Every chapter before this one taught you to build things. This one teaches you what each of those things costs — because in the cloud you are not billed once for a server, you are billed continuously, by the second, by the gigabyte, and by the request. The same pay-as-you-go model that lets you scale in seconds (Chapter 1) lets your bill grow in seconds too, and it does so silently. Before you can control a bill, you have to understand how it is actually computed. That is this lesson.

The bill is a sum of meters, not a price tag

The first mental shift: a cloud bill is not a list of products with prices. It is the output of thousands of meters, each ticking up as you consume a resource, multiplied by a unit rate. A meter is anything the provider counts — VM-seconds, gigabytes stored, gigabytes transferred, API calls made. Your monthly invoice is just the sum of every meter times its rate.

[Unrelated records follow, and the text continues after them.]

(* ===== verification/ClientTCP.v ===== *)
(** * The client library: sessions over TCP ([internal/sessionclient/tcp_session_client.go])

    The client of one TLS connection: openers that wait for an answer, round-trip probes, the loop
    that reads frames and hands data to the flows, and the flows the application reads and writes.
    A channel of capacity one is a [chan]; sending on a full channel blocks and on a closed one
    panics, which [outcome] tells apart. [readLoop] is two steps for a data frame, since the flow is
    looked up under the lock and the data is pushed after it: in between the data is in
    [tc_hand]. [ff_recv], [ff_read] and [ff_dropped] record what a flow was sent, what the
    application got, and whether a push found the queue full. *)

From S2P Require Import Prelude Wire Frame GoString Crypto Auth Limits Metrics Server Handshake Config ClientConfig Client.

Inductive outcome (A : Type) := Done (a : A) | Blocked | Crashed (msg : string).
Arguments Done {A} _.
Arguments Blocked {A}.
Arguments Crashed {A} _.

#[global] Instance outcome_bind : MBind outcome := fun A B f m =>
  match m with Done a => f a | Blocked => Blocked | Crashed s => Crashed s end.

(** A channel of capacity one. *)
Record chan (A : Type) := mkChan { ch_value : option A; ch_closed : bool }.
Arguments mkChan {A} _ _.
Arguments ch_value {A} _.
Arguments ch_closed {A} _.

Record openResult := mkOpenResult { or_ok : bool; or_err : option goerr }.

(** [dataCh] holds at most 1024 slices, [errCh] one error. *)
Record tcpFramedFlow := mkFlow {
  ff_buf : list byte; ff_data : list (list byte); ff_err : option goerr; ff_closed : bool;
  ff_recv : list byte; ff_read : list byte; ff_dropped : bool }.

That's why two engineers can deploy "the same app" and get wildly different bills: one left a meter running (an idle VM at 3 a.m.), one chose a pricier meter (a premium storage tier), one triggered a meter they didn't even know existed (cross-zone data transfer). You can't reason about a bill until you can name its meters.

The four meters that dominate almost every bill are compute, storage, data transfer, and requests. Learn these four and you can explain the large majority of any invoice.

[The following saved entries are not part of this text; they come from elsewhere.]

(** [openTCPFlow]: [stream] is the result of opening a stream and [write] the error of writing its
    header; the result is the header that was written. *)
Definition quic_openTCPFlow (c : quicClient) (flowID : Z) (dstHost : string) (dstPort : Z) (frames : list (res Frame))
    (stream : res Z) (write : option goerr) : option (list (res Frame) * quicClient * res (Z * list byte)) :=
  match openFlow FrameOPENTCP FrameOPENTCPOK FrameOPENTCPFAIL (open_request flowID dstHost dstPort) flowID frames (qc_out c) with
  | None => None
  | Some (rest, w, r) =>
      Some (rest, qc_set_out c w,
        _ ← r; st ← wrap_err "open tcp flow stream" stream;
        match write with
        | Some e => Err (EWrap "write tcp flow header" e)
        | None => Ok (st, be_put 8 flowID)
        end)
  end.

Definition quic_openUDPFlow (c : quicClient) (flowID : Z) (dstHost : string) (dstPort : Z) (frames : list (res Frame))
  : option (list (res Frame) * quicClient * res unit) :=
  match openFlow FrameOPENUDP FrameOPENUDPOK FrameOPENUDPFAIL (open_request flowID dstHost dstPort) flowID frames (qc_out c) with
  | None => None
  | Some (rest, w, r) =>
      let c := qc_set_out c w in
      match r with
      | Ok _ => Some (rest, qc_set_flows c ({[flowID]} ∪ qc_flows c) (<[flowID := mkQF 0 NewReassembly [] None false]> (qc_objs c)), Ok tt)
      | Err e => Some (rest, c, Err e)
      | Panic m => Some (rest, c, Panic m)
      end
  end.

(** The loop of [probeRTT]; the time it took is left out. *)
Fixpoint await_pong (token : list byte) (frames : list (res Frame)) (w : writer) : option (list (res Frame) * writer * res unit) :=
  match frames with
  | [] => None
  | Err e :: rest => Some (rest, w, Err e)
  | Panic m :: rest => Some (rest, w, Panic m)
  | Ok f :: rest =>
      if (frame_type f =? FramePONG) && bool_decide (frame_payload f = token) then Some (rest, w, Ok tt)
      else await_pong token rest (pong w f)
  end.
Definition quic_probeRTT (c : quicClient) (token : list byte) (frames : list (res Frame)) : option (list (res Frame) * quicClient * res unit) :=
  let '(w, err) := WriteFrame (qc_out c) FramePING token in
  match err with
  | Some e => Some (frames, qc_set_out c w, Err e)
  | None =>
      match await_pong token frames w with
      | None => None
      | Some (rest, w, r) => Some (rest, qc_set_out c w, r)
      end
  end.

Definition ctrlCloseFlow (c : quicClient) (flowID : Z) : quicClient :=
  qc_set_out c (WriteFrame (qc_out c) FrameCLOSEFLOW (EncodeCloseFlowPayload (mkCloseFlowPayload flowID))).1.

(** ** TCP flows *)

(** The two directions of the flow's stream; [qt_closed]: [closeOnce] was used. *)
Record quicTCPFlow := mkQT { qt_id : Z; qt_in : reader; qt_out : writer; qt_closed : bool }.

(** A read into [n] bytes when the stream has [ready] bytes at hand or has ended. *)
Definition qt_Read (f : quicTCPFlow) (n ready : Z) : quicTCPFlow * res (list byte) :=
  let l := rd_bytes (qt_in f) in
  if bool_decide (l = []) then (f, Err (rd_fin (qt_in f)))
  else
    let k := Z.min n ready in
    (mkQT (qt_id f) (Reader (zdrop k l) (rd_fin (qt_in f))) (qt_out f) (qt_closed f), Ok (ztake k l)).
Definition qt_Write (f : quicTCPFlow) (p : list byte) : quicTCPFlow * option goerr :=
  let '(w, err) := w_write (qt_out f) p in (mkQT (qt_id f) (qt_in f) w (qt_closed f), err).
(** The stream's [Close] ends its sending direction only; [closeErr] is its result. *)
Definition qt_Close (c : quicClient) (f : quicTCPFlow) (closeErr : option goerr) : quicClient * quicTCPFlow * option goerr :=
  if qt_closed f then (c, f, None)
  else (ctrlCloseFlow c (qt_id f), mkQT (qt_id f) (qt_in f) (Writer (w_out (qt_out f)) (Some 0)) true, closeErr).

(** ** UDP flows *)

Definition incoming_cap : Z := 8192.

Definition pushPayload (f : quicUDPFlow) (payload : list byte) : outcome quicUDPFlow :=
  if uq_closed f then Crashed "send on closed channel"
  else if zlen (uq_incoming f) <? incoming_cap
  then Done (mkQF (uq_seq f) (uq_reassembly f) (uq_incoming f ++ [payload]) (uq_err f) (uq_closed f))
  else Done f.
Definition uq_pushErr (f : quicUDPFlow) (err : goerr) : quicUDPFlow :=
  mkQF (uq_seq f) (uq_reassembly f) (uq_incoming f) (Some (default err (uq_err f))) (uq_closed f).

(** [datagramLoop] up to the lookup; [false] when the loop ends. *)
Definition datagramLoop_lookup (c : quicClient) (raw : res (list byte)) : quicClient * bool :=
  match raw with
  | Ok raw =>
      match DecodeDatagramPacket raw with
      | Ok pkt => (if bool_decide (dp_FlowID pkt ∈ qc_flows c) then qc_set_hand c (Some (dp_FlowID pkt, pkt)) else c, true)
      | _ => (c, true)
      end
  | Err e => (qc_set_flows c (qc_flows c) (map_imap (fun id f => Some (if bool_decide (id ∈ qc_flows c) then uq_pushErr f e else f)) (qc_objs c)), false)
  | Panic _ => (c, false)
  end.
(** The rest of the turn. *)
Definition datagramLoop_push (c : quicClient) (now : Z) : outcome quicClient :=
  match qc_hand c with
  | None => Done c
  | Some (id, pkt) =>
      let c := qc_set_hand c None in
      match qc_objs c !! id with
      | None => Done c
      | Some f =>
          let '(r, (payload, done)) := Add now (uq_reassembly f) pkt in
          let f := mkQF (uq_seq f) r (uq_incoming f) (uq_err f) (uq_closed f) in
          if negb done then Done (qc_set_flows c (qc_flows c) (<[id := f]> (qc_objs c)))
          else f ← pushPayload f payload; Done (qc_set_flows c (qc_flows c) (<[id := f]> (qc_objs c)))
      end
  end.

(** [Send]: [stop k] is the error that ends the loop before the [k]-th datagram is sent. *)
Fixpoint send_loop (k : nat) (pkts : list (list byte)) (stop : nat -> option goerr) (sent : list (list byte)) : list (list byte) * option goerr :=
  match pkts with
  | [] => (sent, None)
  | p :: pkts => match stop k with Some e => (sent, Some e) | None => send_loop (S k) pkts stop (sent ++ [p]) end
  end.
Definition udp_Send (c : quicClient) (id : Z) (payload : list byte) (stop : nat -> option goerr) : quicClient * option goerr :=
  match qc_objs c !! id with
  | None => (c, None)
  | Some f =>
      let seq := u32 (uq_seq f + 1) in
      let c := qc_set_flows c (qc_flows c) (<[id := mkQF seq (uq_reassembly f) (uq_incoming f) (uq_err f) (uq_closed f)]> (qc_objs c)) in
      match FragmentDatagram id seq payload (cc_MaxDgramPayload (qc_cfg c)) with
      | Ok pkts => let '(sent, err) := send_loop 0 pkts stop (qc_sent c) in (qc_set_sent c sent, err)
      | Err e => (c, Some e)
      | Panic m => (c, Some (ENew m))
      end
  end.

(** The case that the [select] of [Recv] takes; [CtxDone] is the caller's context. *)
Inductive recv_case := FromIncoming | FromErrCh | CtxDone (err : goerr).
Definition udp_Recv (c : quicClient) (id : Z) (pick : recv_case) : option (quicClient * res (list byte)) :=
  match qc_objs c !! id with
  | None => None
  | Some f =>
      let put f := qc_set_flows c (qc_flows c) (<[id := f]> (qc_objs c)) in
      match pick with
      | FromIncoming =>
          match uq_incoming f with
          | [] => if uq_closed f then Some (c, Err EEOF) else None
          | p :: rest => Some (put (mkQF (uq_seq f) (uq_reassembly f) rest (uq_err f) (uq_closed f)), Ok p)
          end
      | FromErrCh =>
          match uq_err f with
          | Some e => Some (put (mkQF (uq_seq f) (uq_reassembly f) (uq_incoming f) None (uq_closed f)), Err e)
          | None => None
          end
      | CtxDone e => Some (c, Err e)
      end
  end.

(** [Close] of a flow; [locked]: the caller holds [udpMu]. *)
Definition udp_Close (locked : bool) (c : quicClient) (id : Z) : outcome quicClient :=
  match qc_objs c !! id with
  | None => Done c
  | Some f =>
      if uq_closed f then Done c
      else if locked then Blocked
      else
        let f := mkQF (uq_seq f) (uq_reassembly f) (uq_incoming f) (uq_err f) true in
        Done (ctrlCloseFlow (qc_set_flows c (qc_flows c ∖ {[id]}) (<[id := f]> (qc_objs c))) id)
  end.

(** [close] of the client: it calls [Close] of every flow with [udpMu] held. The control stream and
    the connection are closed at the end. *)
Definition quic_close (c : quicClient) : outcome quicClient :=
  if qc_done c then Done c
  else
    let c := mkQC (qc_cfg c) (qc_out c) (qc_flows c) (qc_objs c) (qc_sent c) (qc_hand c) true in
    c ← foldl (fun c id => c ← c; udp_Close true c id) (Done c) (elements (qc_flows c));
    Done (qc_set_out (qc_set_flows c ∅ (qc_objs c)) (Writer (w_out (qc_out c)) (Some 0))).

Meter 1 — Compute: you pay for time, not for work

Compute is billed by how long a resource exists and is running, not by how much useful work it did. A virtual machine (Chapter 2) that sits idle costs exactly the same as one running flat out — both are allocated to you, so both meters tick. The unit is roughly (instance size) × (time running): a bigger instance has a higher per-second rate; running it longer multiplies that rate by more seconds.

This has a sharp consequence: idle is the enemy. An over-sized VM that uses 5% of its CPU still bills 100% of its rate. A test environment nobody shut off on Friday bills all weekend. The cheapest compute is compute that isn't running — which is why serverless (scales to zero) and autoscaling (matches running capacity to load) are cost levers, not just performance ones.

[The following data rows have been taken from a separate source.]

(** ** The calls of the TCP session client *)

(** What the [select] of a call takes: the answer, or the end of its context. *)
Inductive wait := WAnswer | WCtx (e : goerr).

Definition tcp_openTCPFlow (others : nat -> tcpSessionClient -> outcome tcpSessionClient) (wt : wait)
    (c : tcpSessionClient) (flowID : Z) (dstHost : string) (dstPort : Z) : outcome (tcpSessionClient * res Z) :=
  let k := (true, flowID) in
  c ← others 0%nat (open_register c k);
  let '(c, err) := open_write c k dstHost dstPort in
  match err with
  | Some e => Done (c, Err e)
  | None =>
      c ← others 1%nat c;
      match wt with
      | WCtx e => Done ((open_expire c k e).1, Err e)
      | WAnswer =>
          match open_receive c k with
          | None => Blocked
          | Some (c, Err e) => Done (c, Err e)
          | Some (_, Panic m) => Crashed m
          | Some (c, Ok _) => c ← others 2%nat c; Done (open_enlist c flowID, Ok flowID)
          end
      end
  end.

Definition tcp_openUDPFlow (others : nat -> tcpSessionClient -> outcome tcpSessionClient) (wt : wait)
    (c : tcpSessionClient) (flowID : Z) (dstHost : string) (dstPort : Z) : outcome (tcpSessionClient * res Z) :=
  let k := (false, flowID) in
  c ← others 0%nat (open_register c k);
  let '(c, err) := open_write c k dstHost dstPort in
  match err with
  | Some e => Done (c, Err e)
  | None =>
      c ← others 1%nat c;
      match wt with
      | WCtx e => Done ((open_expire c k e).1, Err e)
      | WAnswer =>
          match open_receive c k with
          | None => Blocked
          | Some (c, Err e) => Done (c, Err e)
          | Some (_, Panic m) => Crashed m
          | Some (c, Ok _) => Done (c, Ok flowID)
          end
      end
  end.

(** [token] is what the random source gave, [elapsed] the time from the start to the answer. *)
Definition tcp_probeRTT (others : nat -> tcpSessionClient -> outcome tcpSessionClient) (wt : wait) (token : res (list byte)) (elapsed : Z)
    (c : tcpSessionClient) : outcome (tcpSessionClient * res Z) :=
  match token with
  | Err e => Done (c, Err (EWrap "random ping token" e))
  | Panic m => Crashed m
  | Ok token =>
      let key := string_of_bytes token in
      c ← others 0%nat (probe_register c key);
      let '(c, err) := probe_write c key in
      match err with
      | Some e => Done (c, Err e)
      | None =>
          c ← others 1%nat c;
          match wt with
          | WCtx e => Done (probe_expire c key e)
          | WAnswer => match probe_receive c key elapsed with None => Blocked | Some r => Done r end
          end
      end
  end.

(** ** The interface of the transports *)

(** A transport is a state [I]; a call also gets what it meets outside, an [E]. A flow is its number. *)
Class clientInner (I E : Type) := mkInner {
  inner_openTCPFlow : E -> I -> Z -> string -> Z -> outcome (I * res Z);
  inner_openUDPFlow : E -> I -> Z -> string -> Z -> outcome (I * res Z);
  inner_probeRTT : E -> I -> outcome (I * res Z);
  inner_close : I -> outcome I }.

(** A transport names the flow it opens as it was told to. *)
Class clientInnerLaws (I E : Type) `{clientInner I E} : Prop := mkInnerLaws {
  open_tcp_id e i id host port i' f : inner_openTCPFlow e i id host port = Done (i', Ok f) -> f = id;
  open_udp_id e i id host port i' f : inner_openUDPFlow e i id host port = Done (i', Ok f) -> f = id }.

Record tcpEnv := mkTcpEnv {
  te_others : nat -> tcpSessionClient -> outcome tcpSessionClient; te_wait : wait; te_token : res (list byte); te_elapsed : Z }.
#[global] Instance tcp_inner : clientInner tcpSessionClient tcpEnv := {
  inner_openTCPFlow e := tcp_openTCPFlow (te_others e) (te_wait e);
  inner_openUDPFlow e := tcp_openUDPFlow (te_others e) (te_wait e);
  inner_probeRTT e := tcp_probeRTT (te_others e) (te_wait e) (te_token e) (te_elapsed e);
  inner_close := tc_close }.

(** The state of the QUIC transport includes the frames that its control stream will deliver. *)
Record quicEnv := mkQuicEnv { qe_stream : res Z; qe_write : option goerr; qe_token : res (list byte); qe_elapsed : Z }.
Definition quic_result {A} (id : Z) (r : option (list (res Frame) * quicClient * res A)) : outcome (quicClient * list (res Frame) * res Z) :=
  match r with
  | None => Blocked
  | Some (_, _, Panic m) => Crashed m
  | Some (rest, c, Err e) => Done (c, rest, Err e)
  | Some (rest, c, Ok _) => Done (c, rest, Ok id)
  end.
#[global] Instance quic_inner : clientInner (quicClient * list (res Frame)) quicEnv := {
  inner_openTCPFlow e i id host port := quic_result id (quic_openTCPFlow i.1 id host port i.2 (qe_stream e) (qe_write e));
  inner_openUDPFlow e i id host port := quic_result id (quic_openUDPFlow i.1 id host port i.2);
  inner_probeRTT e i :=
    match qe_token e with
    | Ok token => quic_result (qe_elapsed e) (quic_probeRTT i.1 token i.2)
    | Err e => Done (i, Err (EWrap "random ping token" e))
    | Panic m => Crashed m
    end;
  inner_close i := c ← quic_close i.1; Done (c, i.2) }.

:::note Per-second vs per-hour, and the "minimum charge" trap Most providers now bill compute per second (often with a small one-minute minimum). But many managed services round up — a serverless function may bill in 1 ms or 100 ms increments, a managed database may have an hourly floor. The durable idea (pay for running time) holds; the exact rounding is dated and worth checking per service. :::

Meter 2 — Storage: volume × tier × time

Storage is billed by how many gigabytes you keep, in which tier, for how long — typically quoted as dollars per GB-month. Two things make the real cost non-obvious:

  • Tiers. As you saw in Storage, object storage offers tiers that trade retrieval speed and cost against storage price. A "hot" tier is cheap to read and pricier to store; a "cold"/"archive" tier is very cheap to store but slow and costly to retrieve. Keeping year-old logs in the hot tier can cost 5–10× what archive would.
  • It never sleeps. Storage bills whether or not anyone reads the data. Forgotten snapshots, orphaned disks from deleted VMs, and old backups are pure waste — a meter with no value flowing out of it.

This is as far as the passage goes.